Neo4j PageRank algorithm is not working

Hi All,

I am trying to use Pagerank algorithm in order to determine the rough estimate of how important the software data is,

MATCH (s:Software)
WITH collect(s) AS n
CALL apoc.algo.pageRank(n) YIELD node, score
RETURN node.Displayname, score ORDER BY score DESC LIMIT 10

The above image shows the score value is "0.0" for top 10 records and not sure why the rank value is not getting calculated based on data and also I am getting warning message by saying "the query used a deprecated procedure ('apoc.algo.pageRank') is no longer supported.

Please correct me If I am doing anything wrong in the query and kindly share the right documentation to use pagerank algorithm

Is it the right documentation to follow graph algorithm?

Note:- I am using neo4j 3.4.1 community version with apoc jar (3.4.0.3)

Thanks,
Ganeshbabu R

The documentation you're referring to is for the Graph Algorithms library so you want to use the procedures from that plugin - they all start with algo. rather than apoc.

In this case it'd be:

CALL algo.pageRank.stream("Subject", null) YIELD nodeId, score
RETURN algo.getNodeById(nodeId), score
ORDER BY score DESC
LIMIT 10
1 Like

I tried executing the below command,

CALL algo.pageRank.stream('Software','installed', {iterations:20, dampingFactor:0.85, concurrency:4}) YIELD node, score
RETURN algo.getNodeById(node), score
ORDER BY score DESC
LIMIT 10

but I am getting the error as

Do I need to use the latest jar or should I need to make any changes in neo4j configuration file?

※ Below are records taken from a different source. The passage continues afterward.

(** every tensor of the field, at the top or in a list, is on [device] *)
Definition at_device (device : Device) (o : Object) : Prop :=
  match o with OTensor _ d => d = device | OOther _ => True end.

Definition on_device (device : Device) (v : Value) : Prop :=
  match v with
  | VObject o => at_device device o
  | VList items => Forall (at_device device) items
  | _ => True
  end.
End LoadBatch.
Global Arguments OTensor {Data Device} _ _.
Global Arguments OOther {Data Device} _.
Global Arguments VObject {Data Device} _.
Global Arguments VList {Data Device} _.
Global Arguments VDict {Data Device}.
Global Arguments VFloat {Data Device} _.
Global Arguments VNone {Data Device}.
Global Arguments VArray {Data Device}.
Global Arguments to {Data Device} _ _.
Global Arguments to_all {Data Device} _ _.
Global Arguments moved {Data Device} _ _.
Global Arguments load_batch {Data Device} _ _.
Global Arguments is_tensor {Data Device} _.
Global Arguments supported {Data Device} _.
Global Arguments at_device {Data Device} _ _.
Global Arguments on_device {Data Device} _ _.

(** ** [get_recall], lines 35-44

    The registration ([CM.get_match], [MML.ransac_regist_coarse]), the
    assembly of a transform ([compute_matrix]) and the error of one
    sample ([compute_RMSE], floating-point linear algebra) are taken as
    given; what is modelled is how the function pairs up its lists. *)
Module Recall.
Section GetRecall.
Variables Rot Trn Matrix Pcd : Type.
Variable compute_matrix : Rot → Trn → Matrix.
Variable compute_RMSE : Pcd → Matrix → Matrix → option Q.

(** [zip] stops at the shorter list *)
Fixpoint zip {A B} (l1 : list A) (l2 : list B) : list (A * B) :=
  match l1, l2 with
  | a :: l1', b :: l2' => (a, b) :: zip l1' l2'
  | _, _ => []
  end.

(** [batched_rot], [batched_trn]: the ground truth of the batch;
    [rot], [trn]: what the registration returned; [src_pcd_list]: the
    source point clouds of the samples *)
Definition get_recall (batched_rot : list Rot) (batched_trn : list Trn)
    (rot : list Rot) (trn : list Trn) (src_pcd_list : list Pcd) : list (option Q) :=
  let gt_trn := List.map (λ p, compute_matrix (fst p) (snd p)) (zip batched_rot batched_trn) in
  let pred_trn := List.map (λ p, compute_matrix (fst p) (snd p)) (zip rot trn) in
  List.map (λ t, compute_RMSE (fst t) (fst (snd t)) (snd (snd t)))
           (zip src_pcd_list (zip gt_trn pred_trn)).
End GetRecall.
Global Arguments get_recall {Rot Trn Matrix Pcd} _ _ _ _ _ _ _.
End Recall.

(** ** A small instance of the collaborators

    A batch carries the metrics the loss will report for it, the gradient
    it contributes and the registration errors of its samples; a gradient
    is valid when it is positive: zero stands for an all-zero gradient
    and a negative number for one with a NaN or an Inf. *)
Module Toy.
Record batch : Type := {
  b_loss : LossInfo;
  b_grad : Z;
  b_rmses : list (option Q)
}.
(** The body of the loop of [convert_to_ppt]. *)
Definition ppt_body (w : world) (ppt_layout : string) (total_files : nat)
    (item : nat * string) (s : ppt_state) : ppt_state * result unit :=
  let '(i, filepath) := item in
  let filename := basename (w_path w) filepath in
  match w_files w !! filepath with
  | None => (s, Raise (OSError filepath))
  | Some f =>
      let trace :=
        ppt_trace s
        ++ [EvLog (LogPptItem (i + 1) total_files filename);
            EvStatus (StatusProcessing filename)] in
      match f_image f with
      | None =>
          (PptState
             (trace ++ [EvLog (LogPptSizeWarning
                                 (UnidentifiedImageError filepath))])
             (ppt_slides s),
           Ok ())
      | Some img =>
          let slides := ppt_slides s ++ [None] in
          match ppt_geometry ppt_layout (img_width img) (img_height img) with
          | Raise e => (PptState trace slides, Raise e)
          | Ok (left_, top_, img_width, img_height) =>
              if f_pptx_ok f then
                (PptState
                   (trace ++ [EvProgress (progress_percent i total_files)])
                   (ppt_slides s
                    ++ [Some (Picture filepath left_ top_
                                      img_width img_height)]),
                 Ok ())
              else
                (PptState
                   (trace ++ [EvLog (LogPptInsertWarning
                                       (InsertError filepath))])
                   slides,
                 Ok ())
          end
      end
  end.

Definition convert_to_ppt (w : world) (g : gui) (output_file : string)
  : list ui_event * result (list slide) :=
  let total_files := length (image_files g) in
  let ppt_layout := ppt_layout_var g in
  let '(s, r) :=
    for_each (ppt_body w ppt_layout total_files) (enumerate (image_files g))
      (PptState [EvLog LogPptStart] []) in
  match r with
  | Raise e => (ppt_trace s, Raise e)
  | Ok _ =>
      let trace := ppt_trace s ++ [EvLog LogPptSaving] in
      match w_save w output_file with
      | None => (trace, Raise (SaveError output_file))
      | Some output_size =>
          (trace ++ [EvLog LogPptDone;
                     EvLog (LogPptSlides total_files);
                     EvLog (LogPptSize output_size)],
           Ok (ppt_slides s))
      end
  end.

(** ** Starting a conversion *)

Inductive document :=
| PdfDocument (pages : list page)
| PptxDocument (slides : list slide).

(** [convert_images]: the body of the worker thread.  The second
    component is the document written to [output_file], if any. *)
Definition convert_images (w : world) (g : gui) (output_file : string)
  : gui * option document :=
  let format_type := selected_format g in
  let '(trace, r) :=
    if bool_decide (format_type = "PDF") then
      let '(t, r) := convert_to_pdf w g output_file in
      (t, match r with Ok p => Ok (PdfDocument p) | Raise e => Raise e end)
    else
      let '(t, r) := convert_to_ppt w g output_file in
      (t, match r with Ok s => Ok (PptxDocument s) | Raise e => Raise e end) in
  match r with
  | Ok doc =>
      (emit (trace ++ [EvLog (LogConvertDone output_file);
                       EvStatus StatusSuccess;
                       EvDialog (InfoDone output_file);
                       EvConvertButton true]) g,
       Some doc)
  | Raise e =>
      (emit (trace ++ [EvLog (LogConvertFailed e);
                       EvStatus StatusFailed;
                       EvDialog (ErrorFailed e);
                       EvConvertButton true]) g,
       None)
  end.

(** [start_conversion]: the new window state and, when a worker thread is
    started, the argument it is started with. *)
Definition start_conversion (g : gui) : gui * option string :=
  match image_files g with
  | [] => (emit [EvDialog WarnNoImages] g, None)
  | _ :: _ =>
      let output_file := strip (output_entry g) in
      if bool_decide (output_file = "")
      then (emit [EvDialog WarnNoOutputPath] g, None)
      else (emit [EvConvertButton false; EvProgress 0] g, Some output_file)
  end.

(** A click on the convert button, with the worker thread run to its end. *)
Definition click_convert (w : world) (g : gui) : gui * option document :=
  match start_conversion g with
  | (g1, Some output_file) => convert_images w g1 output_file
  | (g1, None) => (g1, None)
  end.

(** ** What one pass of an export loop adds

    The loop bodies only append to the trace and to the document, so a
    pass is described by what it appends to an empty state. *)

Definition progress_events (trace : list ui_event) : list Q :=
  omap (λ e, match e with EvProgress percent => Some percent | _ => None end)
       trace.

Definition pdf_item_events (w : world) (quality_mode compression_type : string)
    (quality : option Z) (total_files : nat) (item : nat * string)
  : list ui_event :=
  pdf_trace (fst (pdf_body w quality_mode compression_type quality total_files
                           item (PdfState [] [] 0))).

Definition pdf_item_pages (w : world) (compression_type : string)
    (quality : option Z) (filepath : string) : list page :=
  pdf_pages (fst (pdf_body w "" compression_type quality 0 (0%nat, filepath)
                           (PdfState [] [] 0))).

Definition pdf_item_size (w : world) (filepath : string) : Z :=
  pdf_total_size (fst (pdf_body w "" "" None 0 (0%nat, filepath)
                                (PdfState [] [] 0))).

Definition ppt_item_events (w : world) (ppt_layout : string)
    (total_files : nat) (item : nat * string) : list ui_event :=
  ppt_trace (fst (ppt_body w ppt_layout total_files item (PptState [] []))).

Definition ppt_item_slides (w : world) (ppt_layout : string)
    (filepath : string) : list slide :=
  ppt_slides (fst (ppt_body w ppt_layout 0 (0%nat, filepath) (PptState [] []))).

(** The file is there and, if it opens as an image, has positive pixel
    dimensions. *)
Definition file_ready (w : world) (filepath : string) : bool :=
  match w_files w !! filepath with
  | None => false
  | Some f =>
      match f_image f with
      | None => true
      | Some img => (0 <? img_width img)%Z && (0 <? img_height img)%Z
      end
  end.

(** The [try] of the paged exporter goes through for this file. *)
Definition pdf_entry_ok (w : world) (quality_mode : string)
    (filepath : string) : bool :=
  match w_files w !! filepath with
  | None => false
  | Some f =>
      match snd (pdf_try f (fst (pdf_settings quality_mode))
                         (snd (pdf_settings quality_mode)) filepath []) with
      | Ok _ => true
      | Raise _ => false
      end
  end.

(** Both [try] blocks of the slide exporter go through for this file. *)
Definition ppt_entry_ok (w : world) (filepath : string) : bool :=
  match w_files w !! filepath with
  | None => false
  | Some f =>
      match f_image f with
      | None => false
      | Some _ => f_pptx_ok f
      end
  end.
(** * LLDP/CDP network discovery: a shallow embedding of [net_discovery.py]

    The development follows the source file top to bottom:

    - [PyStr]: the [str] methods the program calls ([strip], [split],
      [splitlines], [lower], [startswith], [in]);
    - [Re]: a backtracking matcher for the fragment of [re] the program
      uses, and [findall];
    - the static tables [VENDOR_COMMANDS] and [PLATFORM_MAPPING];
    - the credentials as the value [yaml.safe_load] returns, with the
      look-ups of [get_device_cred], [detect_device_type] and
      [ssh_connect], which raise on a value that is no mapping;
    - the external collaborators (netmiko's [SSHDetect] and
      [ConnectHandler]) as an environment record;
    - the worker [discover_single] as a tree of atomic instructions over
      the module-global state, and [concurrent_discover] as a machine that
      interleaves the workers of a level with the collecting main thread;
    - [save_to_csv].

    Text is modelled as [string], each character standing for the code
    point of the same number (0..255). *)

From Stdlib Require Import String Ascii List ZArith Lia Bool DecimalString.
From stdpp Require Import base option list sets gmap strings.

Local Open Scope string_scope.
Local Open Scope list_scope.
Local Open Scope nat_scope.

(** ** Python [str] methods *)

Module PyStr.

Definition code (c : ascii) : nat := nat_of_ascii c.

Definition between (lo hi n : nat) : bool := (lo <=? n) && (n <=? hi).

(** [str.isspace] on one character: TAB..CR, FS..US, space, NEL, NBSP. *)
Definition is_space (c : ascii) : bool :=
  let n := code c in
  between 9 13 n || between 28 32 n || (n =? 133) || (n =? 160).

(** The line boundaries of [str.splitlines] (besides the pair CR LF). *)
Definition is_linebreak (c : ascii) : bool :=
  let n := code c in
  between 10 13 n || between 28 30 n || (n =? 133).

Definition lower_char (c : ascii) : ascii :=
  let n := code c in
  if between 65 90 n || (between 192 222 n && negb (n =? 215))
  then ascii_of_nat (n + 32) else c.

Definition chars (s : string) : list ascii := list_ascii_of_string s.
Definition text (l : list ascii) : string := string_of_list_ascii l.

Fixpoint lstrip_by (p : ascii -> bool) (l : list ascii) : list ascii :=
  match l with
  | c :: l' => if p c then lstrip_by p l' else l
  | [] => []
  end.

Definition strip_by (p : ascii -> bool) (l : list ascii) : list ascii :=
  rev (lstrip_by p (rev (lstrip_by p l))).

(** [s.strip()] *)
Definition strip (s : string) : string := text (strip_by is_space (chars s)).

(** [s.strip(cs)] *)
Definition strip_chars (cs s : string) : string :=
  text (strip_by (fun c => bool_decide (c ∈ chars cs)) (chars s)).

(** [s.lower()] *)
Definition lower (s : string) : string := text (map lower_char (chars s)).

Fixpoint prefixb (p l : list ascii) : bool :=
  match p, l with
  | [], _ => true
  | a :: p', b :: l' => Ascii.eqb a b && prefixb p' l'
  | _ :: _, [] => false
  end.

(** [s.startswith(p)] *)
Definition startswith (s p : string) : bool := prefixb (chars p) (chars s).

Fixpoint infix_b (p l : list ascii) : bool :=
  prefixb p l || match l with [] => false | _ :: l' => infix_b p l' end.

(** [p in s] *)
Definition contains (p s : string) : bool := infix_b (chars p) (chars s).

Definition flush (acc : list ascii) : list (list ascii) :=
  match acc with [] => [] | _ => [rev acc] end.

Fixpoint split_go (acc l : list ascii) : list (list ascii) :=
  match l with
  | [] => flush acc
  | c :: l' =>
      if is_space c then flush acc ++ split_go [] l'
      else split_go (c :: acc) l'
  end.

(** [s.split()]: the maximal runs of non-whitespace characters. *)
Definition split (s : string) : list string :=
  map text (split_go [] (chars s)).

Fixpoint splitlines_go (acc l : list ascii) : list (list ascii) :=
  match l with
  | [] => flush acc
  | c :: l' =>
      if is_linebreak c then
        rev acc ::
        match l' with
        | c' :: l'' =>
            if (code c =? 13) && (code c' =? 10)
            then splitlines_go [] l''
            else splitlines_go [] l'
        | [] => []
        end
      else splitlines_go (c :: acc) l'
  end.

(** [s.splitlines()] *)
Definition splitlines (s : string) : list string :=
  map text (splitlines_go [] (chars s)).

(** [str(n)] for a natural number. *)
Definition of_nat (n : nat) : string := NilZero.string_of_uint (Nat.to_uint n).

(** [str(n)] for an integer. *)
Definition of_Z (n : Z) : string :=
  match n with
  | Z0 => "0"
  | Zpos p => of_nat (Pos.to_nat p)
  | Zneg p => "-" +:+ of_nat (Pos.to_nat p)
  end.

End PyStr.

(** ** The regular expressions of [re] the program uses *)

Module Re.

Inductive regex : Type :=
| Digit                                  (* \d *)
| Chr (c : ascii)                        (* an escaped literal *)
| WordB                                  (* \b *)
| Seq (r1 r2 : regex)
| Rep (r : regex) (lo hi : nat).         (* greedy r{lo,hi} *)

Definition is_digit (c : ascii) : bool := PyStr.between 48 57 (PyStr.code c).

(** [\w]: alphanumeric code points and the underscore. *)
Definition is_word (c : ascii) : bool :=
  let n := PyStr.code c in
  PyStr.between 48 57 n || PyStr.between 65 90 n || (n =? 95) ||
  PyStr.between 97 122 n || (n =? 170) || PyStr.between 178 179 n ||
  (n =? 181) || PyStr.between 185 186 n || PyStr.between 188 190 n ||
  PyStr.between 192 214 n || PyStr.between 216 246 n ||
  PyStr.between 248 255 n.

Definition word_at (c : option ascii) : bool :=
  match c with Some a => is_word a | None => false end.

(** A position in the subject: the character before it and what is left. *)
Definition cont (R : Type) : Type := option ascii -> list ascii -> option R.

(** Backtracking match of [r] at a position, continuing with [k]; the
    first alternative that lets [k] succeed wins. *)
Fixpoint exec {R} (r : regex) (prev : option ascii) (s : list ascii)
    (k : cont R) : option R :=
  match r with
  | Digit =>
      match s with
      | c :: s' => if is_digit c then k (Some c) s' else None
      | [] => None
      end
  | Chr a =>
      match s with
      | c :: s' => if Ascii.eqb a c then k (Some c) s' else None
      | [] => None
      end
  | WordB => if xorb (word_at prev) (word_at (head s)) then k prev s else None
  | Seq r1 r2 => exec r1 prev s (fun p t => exec r2 p t k)
  | Rep r lo hi =>
      (fix rep (lo hi : nat) (p : option ascii) (t : list ascii) : option R :=
         match hi with
         | O => match lo with O => k p t | S _ => None end
         | S hi' =>
             match exec r p t (fun p' t' => rep (pred lo) hi' p' t') with
             | Some x => Some x
             | None => match lo with O => k p t | S _ => None end
             end
         end) lo hi prev s
  end.

(** [pattern.match] at a position: what is left after the match. *)
Definition match_here (r : regex) (prev : option ascii) (s : list ascii)
  : option (list ascii) :=
  exec r prev s (fun _ t => Some t).

(** The scan of [findall]: leftmost matches, not overlapping; [skip]
    counts the characters of the last match still to step over. *)
Fixpoint scan (r : regex) (prev : option ascii) (s : list ascii) (skip : nat)
  : list (list ascii) :=
  match s with
  | [] => match skip, match_here r prev [] with
          | O, Some _ => [[]]
          | _, _ => []
          end
  | c :: s' =>
      match skip with
      | S n => scan r (Some c) s' n
      | O =>
          match match_here r prev s with
          | Some rest =>
              let n := length s - length rest in
              take n s :: scan r (Some c) s' (pred n)
          | None => scan r (Some c) s' 0
          end
      end
  end.

(** [re.findall(r, s)] for a pattern without groups. *)
Definition findall (r : regex) (s : string) : list string :=
  map PyStr.text (scan r None (PyStr.chars s) 0).

End Re.

(** ** Address extraction (source lines 139-141) *)

Definition Address : Type := string.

Please let me know your thoughts.

Regards,
Ganeshbabu R

You have to install the graph algorithms library, e.g. in Neo4j Desktop.

1 Like

Thanks got this link and followed the step to install graph algorithm library outside of neo4j desktop and now its worked fine.

Regards,
Ganeshbabu R

2 Likes

@michael.hunger/@mark.needham

As I am starting learning neo4j and I am trying to build graph using my asset data. Data which has both software and hardware informations and below is the sample json data,

{
	"DisplayName": "Google Chrome",
	"DisplayVersion": " 67.0.3396.99",
	"Publisher": " Google Inc.",
	"InstallDate": "20160629",
	"EstimatedSize": "",
	"HostName": "LTP-1001",
	"Manufacturer": "Dell Inc.",
	"Model": "Vostro 3458",
	"CPU": "Intel(R) Core(TM) i3-4005U CPU @ 1.70GHz",
	"RAM": "3 GB",
	"IPAddress": "10.101.52.199 fe80::1040:f590:6d5:4346",
	"HDDCapacity": "465.66",
	"HDDSpace": "87.44 %",
	"OperatingSystem": "Microsoft Windows 7 Professional ",
	"ServicePack": "0",
	"LastReboot": "20180801130720.109999+330"
}

Note:- similarly the data has different softwares mapped to different hardware

Below is the cypher query I used to create nodes,

CALL apoc.load.json("file:/home/test/AssetInfo.json") YIELD value AS data
WITH data WHERE data.DisplayName <> 'null' AND data.DisplayName <> ''
MERGE (s:Software {DisplayName: data.DisplayName})
MERGE (h:Hardware {HostName: data.HostName})
SET h.Manufacturer = data.Manufacturer
SET h.Model = data.Model
SET h.CPU = data.CPU
SET h.RAM = data.RAM
SET h.IPAddress = data.IPAddress
SET h.HDDCapacity = data.HDDCapacity
SET h.HDDSpace = data.HDDSpace
SET h.OperatingSystem = data.OperatingSystem
SET h.ServicePack = data.ServicePack
SET h.UserloggedIn = data.UserloggedIn
SET h.LastReboot = data.LastReboot
WITH s, h, data, COUNT(*) AS count
MERGE (s)-[i:installed]->(h) ON CREATE SET i.DisplayVersion = data.DisplayVersion, i.Publisher = data.Publisher, i.InstallDate = data.InstallDate, i.EstimatedSize=data.EstimatedSize, i.count = count
RETURN s,h

Now I want to build the graph which should show the most important software connected to the hardware device and I am using pagerank graph algorithm to get the result but I am unable to get the right pagerank score.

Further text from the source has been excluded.